● **Problem to solve**
In the records below, the line with "(** ** JavaScript values *)" opens the range and the line with "destruct (getAssistant env" closes it; print that range exactly and nothing else.

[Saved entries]
- Opening Delimiter -
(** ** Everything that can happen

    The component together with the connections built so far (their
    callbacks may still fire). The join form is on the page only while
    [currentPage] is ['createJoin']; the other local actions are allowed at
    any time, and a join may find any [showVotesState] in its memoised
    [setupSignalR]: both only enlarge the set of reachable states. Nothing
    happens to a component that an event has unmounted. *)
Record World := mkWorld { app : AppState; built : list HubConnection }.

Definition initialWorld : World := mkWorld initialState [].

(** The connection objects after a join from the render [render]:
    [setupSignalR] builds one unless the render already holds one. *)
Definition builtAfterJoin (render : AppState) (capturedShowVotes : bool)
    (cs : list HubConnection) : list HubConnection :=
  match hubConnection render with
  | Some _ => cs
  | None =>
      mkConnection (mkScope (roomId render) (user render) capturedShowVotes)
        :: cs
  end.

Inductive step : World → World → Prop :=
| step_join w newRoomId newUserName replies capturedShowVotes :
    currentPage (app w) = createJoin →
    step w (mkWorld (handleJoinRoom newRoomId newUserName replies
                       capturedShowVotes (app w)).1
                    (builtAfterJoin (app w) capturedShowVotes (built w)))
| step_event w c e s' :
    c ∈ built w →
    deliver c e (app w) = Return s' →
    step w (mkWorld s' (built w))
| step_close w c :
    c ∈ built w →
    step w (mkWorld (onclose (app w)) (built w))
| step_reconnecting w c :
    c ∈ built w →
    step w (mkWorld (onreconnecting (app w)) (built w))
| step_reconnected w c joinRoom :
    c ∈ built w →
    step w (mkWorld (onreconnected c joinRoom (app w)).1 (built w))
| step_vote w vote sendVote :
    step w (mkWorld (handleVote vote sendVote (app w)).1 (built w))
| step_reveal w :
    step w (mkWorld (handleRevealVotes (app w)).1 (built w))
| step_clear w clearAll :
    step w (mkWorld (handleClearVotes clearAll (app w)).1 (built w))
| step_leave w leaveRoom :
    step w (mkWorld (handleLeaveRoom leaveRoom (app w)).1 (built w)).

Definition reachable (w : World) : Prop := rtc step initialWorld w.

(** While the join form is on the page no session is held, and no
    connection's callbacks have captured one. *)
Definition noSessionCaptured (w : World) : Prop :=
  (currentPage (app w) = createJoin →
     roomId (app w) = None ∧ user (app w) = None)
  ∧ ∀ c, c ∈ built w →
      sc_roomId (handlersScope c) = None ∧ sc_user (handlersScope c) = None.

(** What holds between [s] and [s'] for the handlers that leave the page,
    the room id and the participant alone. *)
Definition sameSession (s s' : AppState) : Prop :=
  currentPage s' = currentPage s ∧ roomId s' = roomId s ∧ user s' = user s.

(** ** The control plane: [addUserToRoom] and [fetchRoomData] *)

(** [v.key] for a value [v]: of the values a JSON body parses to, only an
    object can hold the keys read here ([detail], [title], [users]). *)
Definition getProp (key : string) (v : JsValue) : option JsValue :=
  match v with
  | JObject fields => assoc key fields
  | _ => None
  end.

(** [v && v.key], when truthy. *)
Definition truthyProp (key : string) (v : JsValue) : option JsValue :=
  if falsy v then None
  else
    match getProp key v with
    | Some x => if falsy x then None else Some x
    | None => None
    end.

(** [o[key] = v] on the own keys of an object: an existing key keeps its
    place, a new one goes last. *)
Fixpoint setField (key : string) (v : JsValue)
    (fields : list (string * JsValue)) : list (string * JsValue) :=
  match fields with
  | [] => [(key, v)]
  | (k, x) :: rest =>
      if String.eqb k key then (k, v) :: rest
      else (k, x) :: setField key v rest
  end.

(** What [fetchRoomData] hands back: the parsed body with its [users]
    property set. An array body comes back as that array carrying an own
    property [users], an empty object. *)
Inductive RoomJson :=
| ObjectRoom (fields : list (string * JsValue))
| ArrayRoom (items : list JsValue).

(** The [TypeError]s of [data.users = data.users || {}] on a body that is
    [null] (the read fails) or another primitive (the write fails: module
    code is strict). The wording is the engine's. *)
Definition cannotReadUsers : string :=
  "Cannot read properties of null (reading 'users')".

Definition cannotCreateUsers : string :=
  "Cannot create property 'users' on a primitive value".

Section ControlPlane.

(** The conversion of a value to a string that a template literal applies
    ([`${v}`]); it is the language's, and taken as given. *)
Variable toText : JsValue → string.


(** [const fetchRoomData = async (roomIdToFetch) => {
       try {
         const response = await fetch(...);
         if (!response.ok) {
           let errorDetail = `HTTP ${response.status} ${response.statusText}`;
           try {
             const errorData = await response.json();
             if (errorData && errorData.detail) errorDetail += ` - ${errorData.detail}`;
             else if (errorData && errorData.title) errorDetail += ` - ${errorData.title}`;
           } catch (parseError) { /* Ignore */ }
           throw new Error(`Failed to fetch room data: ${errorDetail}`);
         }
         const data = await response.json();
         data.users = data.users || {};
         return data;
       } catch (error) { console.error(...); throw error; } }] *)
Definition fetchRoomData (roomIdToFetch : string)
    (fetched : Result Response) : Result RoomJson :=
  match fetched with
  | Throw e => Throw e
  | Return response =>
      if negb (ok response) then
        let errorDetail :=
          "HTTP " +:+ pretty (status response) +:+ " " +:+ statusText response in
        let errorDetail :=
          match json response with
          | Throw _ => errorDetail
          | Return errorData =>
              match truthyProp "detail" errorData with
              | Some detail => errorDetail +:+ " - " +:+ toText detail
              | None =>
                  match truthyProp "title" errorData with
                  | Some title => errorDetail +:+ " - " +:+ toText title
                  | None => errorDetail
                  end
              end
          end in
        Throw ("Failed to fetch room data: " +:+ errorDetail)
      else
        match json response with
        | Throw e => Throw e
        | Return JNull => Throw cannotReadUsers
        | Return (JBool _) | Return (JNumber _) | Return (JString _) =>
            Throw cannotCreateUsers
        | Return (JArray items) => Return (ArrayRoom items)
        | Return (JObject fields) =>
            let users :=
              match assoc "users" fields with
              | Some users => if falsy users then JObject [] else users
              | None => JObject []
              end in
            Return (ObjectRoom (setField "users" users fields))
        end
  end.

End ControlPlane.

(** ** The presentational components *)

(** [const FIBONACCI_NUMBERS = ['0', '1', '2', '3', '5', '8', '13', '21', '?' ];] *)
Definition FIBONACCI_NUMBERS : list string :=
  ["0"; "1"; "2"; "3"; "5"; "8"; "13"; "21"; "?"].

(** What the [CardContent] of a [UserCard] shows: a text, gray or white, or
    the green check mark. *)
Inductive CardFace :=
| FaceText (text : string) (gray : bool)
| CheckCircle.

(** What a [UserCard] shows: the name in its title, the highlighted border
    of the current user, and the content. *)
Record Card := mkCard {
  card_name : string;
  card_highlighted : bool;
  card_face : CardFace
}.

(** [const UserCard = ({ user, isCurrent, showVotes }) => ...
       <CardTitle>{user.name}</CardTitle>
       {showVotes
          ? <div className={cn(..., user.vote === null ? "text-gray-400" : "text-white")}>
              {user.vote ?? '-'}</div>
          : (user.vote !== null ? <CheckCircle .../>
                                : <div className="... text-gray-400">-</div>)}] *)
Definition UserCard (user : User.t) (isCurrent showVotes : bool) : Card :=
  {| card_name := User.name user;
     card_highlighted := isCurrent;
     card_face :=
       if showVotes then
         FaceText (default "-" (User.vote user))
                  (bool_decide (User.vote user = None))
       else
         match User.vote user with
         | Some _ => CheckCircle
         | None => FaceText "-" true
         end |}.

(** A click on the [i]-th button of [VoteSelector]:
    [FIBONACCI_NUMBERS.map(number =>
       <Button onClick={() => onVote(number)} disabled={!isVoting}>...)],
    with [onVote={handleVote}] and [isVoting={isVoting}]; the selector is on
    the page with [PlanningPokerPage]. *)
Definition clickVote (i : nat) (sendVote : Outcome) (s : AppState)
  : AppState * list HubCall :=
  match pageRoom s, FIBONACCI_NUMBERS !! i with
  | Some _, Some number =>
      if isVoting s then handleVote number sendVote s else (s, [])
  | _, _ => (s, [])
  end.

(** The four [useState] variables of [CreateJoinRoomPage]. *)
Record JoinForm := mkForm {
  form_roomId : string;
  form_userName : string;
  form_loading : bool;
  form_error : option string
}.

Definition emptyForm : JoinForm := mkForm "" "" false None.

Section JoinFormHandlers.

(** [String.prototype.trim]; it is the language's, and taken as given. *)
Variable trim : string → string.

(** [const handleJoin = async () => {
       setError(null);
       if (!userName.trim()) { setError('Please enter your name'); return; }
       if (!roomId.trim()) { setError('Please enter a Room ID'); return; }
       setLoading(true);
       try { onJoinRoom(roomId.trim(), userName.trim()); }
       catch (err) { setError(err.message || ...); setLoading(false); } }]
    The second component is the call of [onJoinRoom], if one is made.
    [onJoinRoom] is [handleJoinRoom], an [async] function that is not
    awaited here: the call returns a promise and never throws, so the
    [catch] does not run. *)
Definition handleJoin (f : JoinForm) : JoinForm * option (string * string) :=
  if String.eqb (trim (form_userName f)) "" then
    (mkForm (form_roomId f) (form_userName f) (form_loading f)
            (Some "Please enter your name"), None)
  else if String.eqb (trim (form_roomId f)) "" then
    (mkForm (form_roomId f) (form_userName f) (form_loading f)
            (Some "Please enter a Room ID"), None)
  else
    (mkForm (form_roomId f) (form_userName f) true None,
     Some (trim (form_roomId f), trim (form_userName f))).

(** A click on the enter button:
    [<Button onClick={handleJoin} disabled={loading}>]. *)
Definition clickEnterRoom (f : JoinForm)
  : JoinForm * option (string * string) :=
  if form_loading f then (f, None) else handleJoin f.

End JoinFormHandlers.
- Closing Delimiter -
- Opening Delimiter -
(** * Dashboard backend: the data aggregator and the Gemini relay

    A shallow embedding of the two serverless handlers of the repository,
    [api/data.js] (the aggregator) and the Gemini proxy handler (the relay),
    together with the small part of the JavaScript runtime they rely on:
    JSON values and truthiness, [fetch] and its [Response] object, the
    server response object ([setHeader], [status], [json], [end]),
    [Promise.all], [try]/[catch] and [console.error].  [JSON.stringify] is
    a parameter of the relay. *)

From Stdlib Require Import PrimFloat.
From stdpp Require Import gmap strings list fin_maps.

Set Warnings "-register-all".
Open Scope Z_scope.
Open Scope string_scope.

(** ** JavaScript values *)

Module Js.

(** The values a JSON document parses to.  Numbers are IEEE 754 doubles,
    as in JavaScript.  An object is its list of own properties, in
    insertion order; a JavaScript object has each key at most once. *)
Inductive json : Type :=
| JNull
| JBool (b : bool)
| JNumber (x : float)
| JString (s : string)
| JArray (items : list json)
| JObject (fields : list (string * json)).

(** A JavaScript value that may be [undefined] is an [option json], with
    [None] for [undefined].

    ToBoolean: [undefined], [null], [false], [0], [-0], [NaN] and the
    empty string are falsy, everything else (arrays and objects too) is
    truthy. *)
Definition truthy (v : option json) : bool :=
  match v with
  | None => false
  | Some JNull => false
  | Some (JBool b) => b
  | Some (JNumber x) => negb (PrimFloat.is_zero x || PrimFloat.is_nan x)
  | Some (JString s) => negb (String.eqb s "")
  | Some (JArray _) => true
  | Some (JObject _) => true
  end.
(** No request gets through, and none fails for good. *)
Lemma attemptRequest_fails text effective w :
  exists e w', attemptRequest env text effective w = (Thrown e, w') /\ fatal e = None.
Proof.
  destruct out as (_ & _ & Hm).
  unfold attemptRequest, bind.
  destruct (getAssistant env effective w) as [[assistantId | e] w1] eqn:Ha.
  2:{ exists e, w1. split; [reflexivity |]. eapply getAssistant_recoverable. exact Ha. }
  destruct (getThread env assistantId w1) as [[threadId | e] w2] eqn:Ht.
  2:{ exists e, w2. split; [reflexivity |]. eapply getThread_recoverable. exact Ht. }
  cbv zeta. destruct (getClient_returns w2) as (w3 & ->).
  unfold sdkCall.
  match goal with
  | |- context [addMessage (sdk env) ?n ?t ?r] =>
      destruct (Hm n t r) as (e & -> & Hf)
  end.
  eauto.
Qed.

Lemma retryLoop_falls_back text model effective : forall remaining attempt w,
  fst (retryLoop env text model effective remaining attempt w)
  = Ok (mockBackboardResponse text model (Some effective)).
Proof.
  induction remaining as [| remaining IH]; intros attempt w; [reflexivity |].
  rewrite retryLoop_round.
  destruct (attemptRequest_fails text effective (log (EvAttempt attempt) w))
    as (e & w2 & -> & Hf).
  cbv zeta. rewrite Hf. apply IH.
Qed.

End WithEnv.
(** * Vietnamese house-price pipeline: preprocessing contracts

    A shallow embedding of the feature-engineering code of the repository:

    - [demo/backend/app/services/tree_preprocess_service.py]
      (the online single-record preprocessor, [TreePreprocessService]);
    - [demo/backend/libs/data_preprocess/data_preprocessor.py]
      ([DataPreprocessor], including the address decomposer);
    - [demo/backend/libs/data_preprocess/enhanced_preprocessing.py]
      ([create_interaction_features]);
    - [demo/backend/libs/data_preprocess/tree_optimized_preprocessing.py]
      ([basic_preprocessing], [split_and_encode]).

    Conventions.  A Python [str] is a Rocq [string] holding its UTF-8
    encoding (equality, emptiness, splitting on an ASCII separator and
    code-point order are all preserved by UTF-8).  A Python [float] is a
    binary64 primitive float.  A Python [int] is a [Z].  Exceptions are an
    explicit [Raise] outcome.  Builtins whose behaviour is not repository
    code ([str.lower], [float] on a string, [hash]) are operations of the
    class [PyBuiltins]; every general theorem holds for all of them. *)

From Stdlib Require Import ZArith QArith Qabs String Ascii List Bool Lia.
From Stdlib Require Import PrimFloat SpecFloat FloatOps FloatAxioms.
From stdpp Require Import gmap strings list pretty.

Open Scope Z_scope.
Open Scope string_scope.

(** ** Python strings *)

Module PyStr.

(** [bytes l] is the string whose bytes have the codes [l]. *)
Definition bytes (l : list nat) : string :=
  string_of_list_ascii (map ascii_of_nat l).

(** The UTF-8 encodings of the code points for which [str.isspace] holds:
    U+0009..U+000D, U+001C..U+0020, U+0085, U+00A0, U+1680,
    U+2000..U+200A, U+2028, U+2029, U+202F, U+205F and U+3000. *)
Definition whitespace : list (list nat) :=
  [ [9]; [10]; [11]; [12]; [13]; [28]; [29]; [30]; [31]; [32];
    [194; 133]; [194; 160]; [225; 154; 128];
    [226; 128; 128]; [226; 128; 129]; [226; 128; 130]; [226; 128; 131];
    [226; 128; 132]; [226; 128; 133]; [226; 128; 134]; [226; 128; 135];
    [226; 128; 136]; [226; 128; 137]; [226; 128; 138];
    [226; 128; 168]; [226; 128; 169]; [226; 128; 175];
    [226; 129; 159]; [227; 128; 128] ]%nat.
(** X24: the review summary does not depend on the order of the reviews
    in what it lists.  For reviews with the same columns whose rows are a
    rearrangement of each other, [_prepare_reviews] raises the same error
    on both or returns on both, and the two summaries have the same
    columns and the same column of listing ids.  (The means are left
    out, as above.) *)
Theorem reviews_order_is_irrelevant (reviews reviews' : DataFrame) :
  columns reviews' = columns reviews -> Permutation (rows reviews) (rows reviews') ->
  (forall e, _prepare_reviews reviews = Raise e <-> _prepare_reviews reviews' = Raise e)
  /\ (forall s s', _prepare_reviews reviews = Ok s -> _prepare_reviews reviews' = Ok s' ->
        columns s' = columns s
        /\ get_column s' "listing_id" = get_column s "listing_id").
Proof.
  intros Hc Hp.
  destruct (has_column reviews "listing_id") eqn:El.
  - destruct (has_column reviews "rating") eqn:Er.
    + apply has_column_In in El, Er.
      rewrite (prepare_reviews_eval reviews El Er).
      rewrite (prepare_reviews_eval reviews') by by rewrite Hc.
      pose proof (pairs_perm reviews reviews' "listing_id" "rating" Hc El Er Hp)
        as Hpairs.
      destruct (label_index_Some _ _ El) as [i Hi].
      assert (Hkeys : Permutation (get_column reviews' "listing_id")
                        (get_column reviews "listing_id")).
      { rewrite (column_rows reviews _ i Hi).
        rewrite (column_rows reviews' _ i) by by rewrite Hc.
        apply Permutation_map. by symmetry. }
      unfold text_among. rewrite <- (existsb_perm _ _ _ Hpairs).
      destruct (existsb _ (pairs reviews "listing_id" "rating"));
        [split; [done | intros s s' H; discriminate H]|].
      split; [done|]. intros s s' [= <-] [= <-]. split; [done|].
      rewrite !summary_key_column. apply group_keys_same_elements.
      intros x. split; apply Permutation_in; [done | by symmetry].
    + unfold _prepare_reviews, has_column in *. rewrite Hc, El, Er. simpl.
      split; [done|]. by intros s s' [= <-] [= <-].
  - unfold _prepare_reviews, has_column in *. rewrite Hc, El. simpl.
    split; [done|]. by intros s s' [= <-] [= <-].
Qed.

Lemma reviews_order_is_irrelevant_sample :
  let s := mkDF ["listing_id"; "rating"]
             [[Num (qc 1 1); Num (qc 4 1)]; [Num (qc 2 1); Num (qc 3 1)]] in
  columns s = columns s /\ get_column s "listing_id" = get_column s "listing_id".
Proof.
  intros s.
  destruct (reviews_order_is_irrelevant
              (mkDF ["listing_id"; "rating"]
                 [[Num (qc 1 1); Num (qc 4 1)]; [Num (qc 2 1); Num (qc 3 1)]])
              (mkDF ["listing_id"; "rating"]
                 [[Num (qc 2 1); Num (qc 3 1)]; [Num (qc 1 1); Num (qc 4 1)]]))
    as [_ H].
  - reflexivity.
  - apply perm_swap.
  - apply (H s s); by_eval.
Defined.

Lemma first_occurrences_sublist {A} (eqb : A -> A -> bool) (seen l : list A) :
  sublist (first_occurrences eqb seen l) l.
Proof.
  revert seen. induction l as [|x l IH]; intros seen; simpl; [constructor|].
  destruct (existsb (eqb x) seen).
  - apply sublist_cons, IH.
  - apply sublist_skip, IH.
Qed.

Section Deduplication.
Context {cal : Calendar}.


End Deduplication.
- Closing Delimiter -
● **Reply**
(** ** JavaScript values *)

Module Js.

(** The values a JSON document parses to.  Numbers are IEEE 754 doubles,
    as in JavaScript.  An object is its list of own properties, in
    insertion order; a JavaScript object has each key at most once. *)
Inductive json : Type :=
| JNull
| JBool (b : bool)
| JNumber (x : float)
| JString (s : string)
| JArray (items : list json)
| JObject (fields : list (string * json)).

(** A JavaScript value that may be [undefined] is an [option json], with
    [None] for [undefined].

    ToBoolean: [undefined], [null], [false], [0], [-0], [NaN] and the
    empty string are falsy, everything else (arrays and objects too) is
    truthy. *)
Definition truthy (v : option json) : bool :=
  match v with
  | None => false
  | Some JNull => false
  | Some (JBool b) => b
  | Some (JNumber x) => negb (PrimFloat.is_zero x || PrimFloat.is_nan x)
  | Some (JString s) => negb (String.eqb s "")
  | Some (JArray _) => true
  | Some (JObject _) => true
  end.
(** No request gets through, and none fails for good. *)
Lemma attemptRequest_fails text effective w :
  exists e w', attemptRequest env text effective w = (Thrown e, w') /\ fatal e = None.
Proof.
  destruct out as (_ & _ & Hm).
  unfold attemptRequest, bind.
  destruct (getAssistant env effective w) as [[assistantId | e] w1] eqn:Ha.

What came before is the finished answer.